The struggle of three teenage orphans to survive in Laos, beginning in 1969.
Tons of bombs were being dropped and many of them never detonated..a state of constant danger.
The three of them, Alisak, Prany and his sister Nori, friends and neighbors from the same neighborhood are left to care for each other and they end up at a bombed out hospital were there is the drunk doctor Vang who tries to look out for them. They learn to care for patients and make runs for hospital supplies on motorcycles.
Time comes to clear out everyone... helicopters arrive and these people get separated during the process, horrific things happen to some..the years go by, different paths taken during these times of war.
The story as a whole spans decades as we see what happened to these characters.
I knew nothing about Laos during the Vietnam War.

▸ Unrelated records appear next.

(** * The package-import core of the dist-git service

    A shallow embedding of [dist_git/package_import.py] and the properties
    of its upload shim, branch synchroniser, repository provisioner and
    import coordinator.

    The program is a sequence of calls into the operating system, git and
    the rpkg library.  Every such call is a primitive operation [op]; the
    outside world is a deterministic handler over an arbitrary state, and a
    run of the program records each call with its answer in a trace.
    Python exceptions are an error result threaded through a small
    state-and-error monad. *)

From stdpp Require Import base option list strings gmap sets.
From Stdlib Require Import ZArith Ascii String DecimalString.

Local Open Scope Z_scope.
Local Open Scope string_scope.
Local Open Scope list_scope.

(** ** Python values and exceptions *)

(** The dynamically typed values that flow between the program and the
    libraries it calls.  [VInfo] is the record returned by
    [helpers.get_pkg_info] (fields [name] and [envr]). *)
Inductive value :=
| VNone
| VBool (b : bool)
| VInt (z : Z)
| VStr (s : string)
| VInfo (name envr : string).

Coercion VStr : string >-> value.

(** Python truthiness, as used by [if x] and [if not x]. *)
Definition truthy (v : value) : bool :=
  match v with
  | VNone => false
  | VBool b => b
  | VInt z => negb (Z.eqb z 0)
  | VStr s => negb (String.eqb s "")
  | VInfo _ _ => true
  end.

(** Python [==] on these values ([True == 1] holds in Python). *)
Definition py_eq (a b : value) : bool :=
  match a, b with
  | VNone, VNone => true
  | VBool x, VBool y => Bool.eqb x y
  | VInt x, VInt y => Z.eqb x y
  | VBool x, VInt y | VInt y, VBool x => Z.eqb (if x then 1 else 0) y
  | VStr x, VStr y => String.eqb x y
  | VInfo n e, VInfo n' e' => String.eqb n n' && String.eqb e e'
  | _, _ => false
  end.

(** The exception classes the program raises, catches or lets through.
    Exceptions raised by a library carry the text [str(e)] gives. *)
Inductive exn :=
| PackageImportException (arg : value)
| CalledProcessError (returncode output : value) (text : string)
| rpkgError (text : string)
| OSError (text : string)
| KeyError (text : string)
| AttributeError (text : string)
| StopIteration
| OtherException (text : string)
| KeyboardInterrupt.

(** [isinstance(e, Exception)]: everything but [KeyboardInterrupt], which
    derives from [BaseException] only. *)
Definition is_Exception (e : exn) : bool :=
  match e with
  | KeyboardInterrupt => false
  | _ => true
  end.

Definition is_rpkgError (e : exn) : bool :=
  match e with rpkgError _ => true | _ => false end.

Definition is_OSError (e : exn) : bool :=
  match e with OSError _ => true | _ => false end.

Definition is_CalledProcessError (e : exn) : bool :=
  match e with CalledProcessError _ _ _ => true | _ => false end.

Definition py_str (v : value) : string :=
  match v with
  | VNone => "None"
  | VBool true => "True"
  | VBool false => "False"
  | VInt z => NilZero.string_of_int (Z.to_int z)
  | VStr s => s
  | VInfo n e => "Munch(" ++ n ++ ", " ++ e ++ ")"
  end.

(** [str(e)]. *)
Definition exn_str (e : exn) : string :=
  match e with
  | PackageImportException arg => py_str arg
  | CalledProcessError _ _ t => t
  | rpkgError t | OSError t | KeyError t | AttributeError t
  | OtherException t => t
  | StopIteration | KeyboardInterrupt => ""
  end.

(** ** posixpath *)

Module posixpath.

Definition slash : ascii := "/"%char.

Definition is_slash (c : ascii) : bool := Ascii.eqb c slash.

(** Split at the last slash: [Some (p[:i], p[i:])] with
    [i = p.rfind('/') + 1], [None] when [p] has no slash. *)
Fixpoint rsplit (p : string) : option (string * string) :=
  match p with
  | EmptyString => None
  | String c r =>
      match rsplit r with
      | Some (h, t) => Some (String c h, t)
      | None => if is_slash c then Some (String c EmptyString, r) else None
      end
  end.

Fixpoint all_slashes (s : string) : bool :=
  match s with
  | EmptyString => true
  | String c r => is_slash c && all_slashes r
  end.

(** [s.rstrip('/')] *)
Fixpoint rstrip (s : string) : string :=
  match s with
  | EmptyString => EmptyString
  | String c r =>
      match rstrip r with
      | EmptyString => if is_slash c then EmptyString else String c EmptyString
      | r' => String c r'
      end
  end.

Definition basename (p : string) : string :=
  match rsplit p with
  | Some (_, t) => t
  | None => p
  end.

Definition dirname (p : string) : string :=
  match rsplit p with
  | Some (h, _) => if all_slashes h then h else rstrip h
  | None => EmptyString
  end.

Definition startswith_slash (s : string) : bool :=
  match s with
  | String c _ => is_slash c
  | EmptyString => false
  end.

Fixpoint endswith_slash (s : string) : bool :=
  match s with
  | EmptyString => false
  | String c EmptyString => is_slash c
  | String _ r => endswith_slash r
  end.

(** One step of [os.path.join]: an absolute component restarts the
    path. *)
Definition join2 (path b : string) : string :=
  if startswith_slash b then b
  else if String.eqb path "" || endswith_slash path then path ++ b
  else path ++ "/" ++ b.

Definition join (a : string) (ps : list string) : string :=
  fold_left join2 ps a.

End posixpath.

I was made aware of much!
Fantastic author!
Thank you to Netgalley, Simon & Schuster for the ARC
Viet Nam, during the war in 1969, three teens that had grown up together help out in a field hospital by picking up patients, supplies and labeling mine fields. I really wanted to like this novel but by 30% in I still could not follow the rambling story nor did I feel like I knew the characters at all. I kept thinking it would get better/easier but it did not. Thanks anyway, for the early read.